Synthesis of analogues of benznidazole per "click chemistry" and evaluation of antiparasitic activity

Abstract

Chagas disease or South American trypanosomiasis is a disease endemic in Latin America and ranked as the third largest in the tropical parasitic disease after malaria and schistosomiasis. Since the discovery of the disease until today, there were numerous attempts to obtain treatment without effective chemotherapy. The current treatment has been accomplished with the use of nitro-heterocyclic drug benznidazole. The drug nifurtimox (Lampit ®), also used to treat long, had recently discontinued its production. In the last decade, some studies have been conducted with the aim of analyzing the effects of benznidazole in the evolution of chronic heart disease in patients with chronic illness level.
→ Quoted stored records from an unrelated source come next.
(** The exceptions the handlers tell apart, each with its message
    ([str(e)]); [OtherException] is any other subclass of [Exception],
    [NonException] one that is not (KeyboardInterrupt, SystemExit). *)
Inductive exn : Type :=
| ResourceExhaustedError : str -> exn
| InternalServerError : str -> exn
| InvalidArgumentError : str -> exn
| OtherException : str -> exn
| NameError : string -> exn
| NonException : str -> exn.

(** What one invocation of [retry_function] does. *)
Inductive outcome (V : Type) : Type :=
| Ret : V -> outcome V
| Raise : exn -> outcome V.
Arguments Ret {V} _.
Arguments Raise {V} _.

(** What [retry_api_call] does: it returns a value or None, or an
    exception leaves it. *)
Inductive result (V : Type) : Type :=
| Returned : option V -> result V
| Raised : exn -> result V.
Arguments Returned {V} _.
Arguments Raised {V} _.

(** The names bound in a module's global namespace. *)
Definition namespace := list string.

Definition bound (name : string) (g : namespace) : bool :=
  existsb (String.eqb name) g.

(** The names prompt_generator.py binds at module level: its imports, the
    constants imported from config and its two functions. *)
Definition module_globals : namespace :=
  ["os"; "time"; "random"; "genai"; "types"; "sys";
   "PROMPT_MODEL"; "SAFETY_SETTINGS"; "RETRY_DELAY";
   "MAX_CONSECUTIVE_FAILURES"; "retry_api_call"; "generate_prompt"]%string.

(** The local variables of [retry_api_call], with the number of
    invocations made and the delays slept (before jitter, latest first). *)
Record state : Type := mkState {
  failures : Z;
  retry_delay : Z;
  safety_retry : bool;          (* kwargs['safety_retry'] has been set *)
  calls : nat;
  sleeps : list Z
}.

Definition set_failures (f : Z) (st : state) : state :=
  mkState f (retry_delay st) (safety_retry st) (calls st) (sleeps st).
Definition set_retry_delay (d : Z) (st : state) : state :=
  mkState (failures st) d (safety_retry st) (calls st) (sleeps st).
Definition set_safety_retry (st : state) : state :=
  mkState (failures st) (retry_delay st) true (calls st) (sleeps st).
Definition count_call (st : state) : state :=
  mkState (failures st) (retry_delay st) (safety_retry st) (S (calls st))
          (sleeps st).
Definition sleep (st : state) : state :=
  mkState (failures st) (retry_delay st) (safety_retry st) (calls st)
          (retry_delay st :: sleeps st).

(** The except clauses, tried in order.  Each of the first three names
    its class through the global [custom_genai]; looking up a name that
    is not bound raises NameError, which leaves the try statement. *)
Definition handle (g : namespace) (e : exn) (st : state) : exn + state :=
  if negb (bound "custom_genai" g) then inl (NameError "custom_genai")
  else
    match e with
    | ResourceExhaustedError _ => inr (set_retry_delay 60 st)
    | InternalServerError _ => inr st
    | InvalidArgumentError msg =>
        if contains (lit "safety") (lower msg)
        then inr (set_safety_retry st)
        else inr (set_failures (failures st + 10) st)
    | OtherException _ => inr st
    | NameError _ => inr st
    | NonException _ => inl e
    end.

Section Retry.
Context {V : Type}.
(** The global namespace the function runs in. *)
Variable g : namespace.
(** [retry_function]: what its n-th invocation (from 0) does, given
    whether it is passed [safety_retry=True]. *)
Variable retry_function : nat -> bool -> outcome V.
Variable max_consecutive_failures : Z.

(** The while loop; [fuel] bounds the number of iterations, and [None]
    is the loop cut short by it. *)
Fixpoint loop (fuel : nat) (st : state) : option (result V * state) :=
  if failures st <? max_consecutive_failures then
    match fuel with
    | O => None
    | S fuel' =>
        let st1 := count_call st in
        match retry_function (calls st) (safety_retry st) with
        | Ret v => Some (Returned (Some v), st1)
        | Raise e =>
            match handle g e st1 with
            | inl e' => Some (Raised e', st1)
            | inr st2 =>
                let st3 := set_failures (failures st2 + 1) st2 in
                if failures st3 >=? max_consecutive_failures
                then Some (Returned None, st3)
                else
                  let st4 := sleep st3 in
                  loop fuel'
                       (set_retry_delay (Z.min (retry_delay st4 * 2) 60) st4)
            end
        end
    end
  else Some (Returned None, st).

Definition initial (delay : Z) : state := mkState 0 delay false 0 [].

(** Every iteration that goes on adds at least one to [failures], so
    [max_consecutive_failures] iterations are enough. *)
Definition retry_api_call (delay : Z) : option (result V * state) :=
  loop (Z.to_nat max_consecutive_failures) (initial delay).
Some evidence suggests that this anti-parasite treatment can prevent or slow the progression of heart disease, since few patients had progression of cardiomyopathy and many patients became serologically non-reactive. Given the current situation of Chagas disease, the goals of this project involves the synthesis of analogues of benznidazole as "click chemistry" and the application of the Principle of bioisosterism, besides the evaluation of trypanocidal activity and two biological targets of interest (trypanothione reductase and trans-sialidase) of all compounds synthesized. The strategy for synthesis of analogues of the drug benznidazole involves the use of commercial starting materials: benzyl and chloroacetyl chloride. The condensation between these reagents in the presence of triethylamine in dichloromethane will provide the product containing the amide function chloromethylene terminal. Subsequently, this derivative is treated with sodium azide in DMF to replace the chlorine atom, thus forming the intermediatist azide. From this intermediate, several analogues will be generated by cyclo-addition reaction of 1,3-dipolar Huisgen (Copper (I)-catalyzed Azide-alkyne cycloaddition) (CuAAC) with several terminal alkyne (commercially available) in the presence of sulfate copper, sodium ascorbate and dimethylformamide to form 1,2,3-triazole derivative 1,4-disubstituted containing side chain (R) with great structural diversity can modulate the activities pharmacodynamics and pharmacokinetics desired.